Bat Scanlon looked at her and marveled how he had ever permitted the real truth behind this situation to escape him as it had; and as he looked, little incidents, fragments of conversations came to him, and he realized that his state of mind had not been so extraordinary after all.

"Tell me," said he, the talk between Ashton-Kirk and Burgess strong in his mind--a conversation which seemed to point so directly toward Nora, "has Mary Burton ever traveled much? Has she ever held positions of any kind in other cities?"

"There have been periods when she has been almost well," said Nora. "And she has been in other cities at these times and perhaps has had employment."

"By George!" said Bat, with a sigh, "things do work out queerly. I was almost sure that you were----" But he stopped there. The scene in Quigley's office, an hour before, suddenly flared up in his mind, vividly. "I guess," he went on, "it's all up with that poor thing, in spite of her brother and everything else. Ashton-Kirk's hard to fool, and he must have had an eye on her and been tracing her doings from the first. He knows she's been selling the diamonds, and he has a witness who says he saw her strike the blow that did for her father. And just before I left I heard him planning for a little journey somewhere; at first I thought it was here, and so I came to warn you. But I see it was Stanwick he had in view. He'll take the police, maybe, and arrest Mary Burton."

"Oh, no, no!" Nora was standing wide-eyed before him. "Oh, no! If I had reason to try and protect the brother, I have a double reason for protecting her, for she has suffered even more and is much more helpless." She stood looking at him for an instant and then went on: "Bat, you came here, in spite of your friendship for Ashton-Kirk, to warn me of what you thought a danger; will you go with me to warn Mary Burton of what you _know_ is one?"

He was silent for a moment, and then he said, slowly:

"I haven't the same reason in her case, Nora; but if you ask me to do it, why, I will."

"I was about to go to her as you rang the bell," she said. "I don't know why, but just felt that I had to. I ask you to come with me," and held out her hand.

He grasped this eagerly, and then without another word they were upon the street and hurrying away through the night.

CHAPTER XXVI

CONCLUSION

Scanlon and Nora Cavanaugh were hurrying through the vast waiting-room at the railroad station when the big athlete felt a touch upon his arm.

"Not that way, old chap," said a voice at his side.

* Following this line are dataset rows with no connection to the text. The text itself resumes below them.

(* ===== verification/Manager.v ===== *)
(** * The boost manager (internal/boost/manager.go)

    [managerImpl] keeps the registered boosts, the ones with a fixed
    duration among them, and the pods that no boost matches.  Every exported
    method holds the manager's lock and is one step; Sections takes the calls
    apart for concurrency, and the check loop is in its own file.  The manager's state sits on top of the store of boosts
    and pods: the collections hold pointers. *)

From stdpp Require Import functions.
From S2P Require Import Prelude Quantities Kube Api Duration Resource BoostPod Metrics Client Boost.
From S2P Require Import Namespaced Qos BoostServer PodWebhook ConcreteServer.

Definition errStartupCPUBoostAlreadyExists : error := "startupCPUBoost already exists".
Definition DefaultManagerCheckInterval : Z := 5 * 1000000000.
Definition DefaultMaxGoroutines : nat := 10.

(** What the runtime chooses during a call: the iteration orders of maps
    and the readings of the clock, numbered by use. *)
Record Runtime : Type := {
  rt_order : nat → RangeOrder;
  rt_now : nat → Z
}.

(** The choices left after the first [n]. *)
Definition rt_after (n : nat) (rt : Runtime) : Runtime :=
  {| rt_order := λ i, rt_order rt (n + i)%nat; rt_now := λ i, rt_now rt (n + i)%nat |}.

Section manager.
Context `{QuantityLib} `{SelectorLib} `{AnnotationJSON} `{!PatchLib} `{MetricVecLib} `{!PodClient}.

Record managerImpl : Type := {
  m_isRunning : bool;
  m_client : bool;                       (* client != nil *)
  m_reconciler : bool;                   (* reconciler != nil *)
  m_checkInterval : Z;
  m_maxGoroutines : nat;
  m_timedBoosts : gmap string (gmap string BoostRef);
  m_regularBoosts : gmap string (gmap string BoostRef);
  m_orphanedPods : gmap string (gmap string PodRef);
  m_go : GoState
}.

Definition NewManagerWithTicker (client : bool) (s : GoState) : managerImpl := {|
  m_isRunning := false; m_client := client; m_reconciler := false;
  m_checkInterval := DefaultManagerCheckInterval; m_maxGoroutines := DefaultMaxGoroutines;
  m_timedBoosts := newNamespacedObjects; m_regularBoosts := newNamespacedObjects;
  m_orphanedPods := newNamespacedObjects; m_go := s
|}.

Definition m_set_go (s : GoState) (m : managerImpl) : managerImpl := {|
  m_isRunning := m_isRunning m; m_client := m_client m; m_reconciler := m_reconciler m;
  m_checkInterval := m_checkInterval m; m_maxGoroutines := m_maxGoroutines m;
  m_timedBoosts := m_timedBoosts m; m_regularBoosts := m_regularBoosts m;
  m_orphanedPods := m_orphanedPods m; m_go := s
|}.

Definition m_set_timed (t : gmap string (gmap string BoostRef)) (m : managerImpl) : managerImpl := {|
  m_isRunning := m_isRunning m; m_client := m_client m; m_reconciler := m_reconciler m;
  m_checkInterval := m_checkInterval m; m_maxGoroutines := m_maxGoroutines m;
  m_timedBoosts := t; m_regularBoosts := m_regularBoosts m;
  m_orphanedPods := m_orphanedPods m; m_go := m_go m
|}.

It was Ashton-Kirk, smiling and unruffled, and near by stood the broker, Quigley. Nora gave a gasp of despair, and Scanlon felt her cling to him, tremblingly.

"Fenton is outside there," resumed the investigator, nodding his head toward the train shed. "I have a notion that he's on his way to Stanwick. If you go out, he'll see you."

Bat gave a sigh of relief; after all, his own mission and that of Nora was not suspected.

"Is Fuller trailing him?" he asked.

"Yes; he just gave me the word as he pa.s.sed."

Quigley, as he stood waiting, had a most uncomfortable expression upon his face; he stood first upon one foot and then upon the other; evidently what was in prospect for him was not at all to his liking.

"Mr. Quigley and myself had intended taking the train for Stanwick,"

said Ashton-Kirk. "But I think now that we'd better not."

"Not go?" It was Nora who spoke, and there was eagerness in her voice.

"Not by train," smiled the investigator.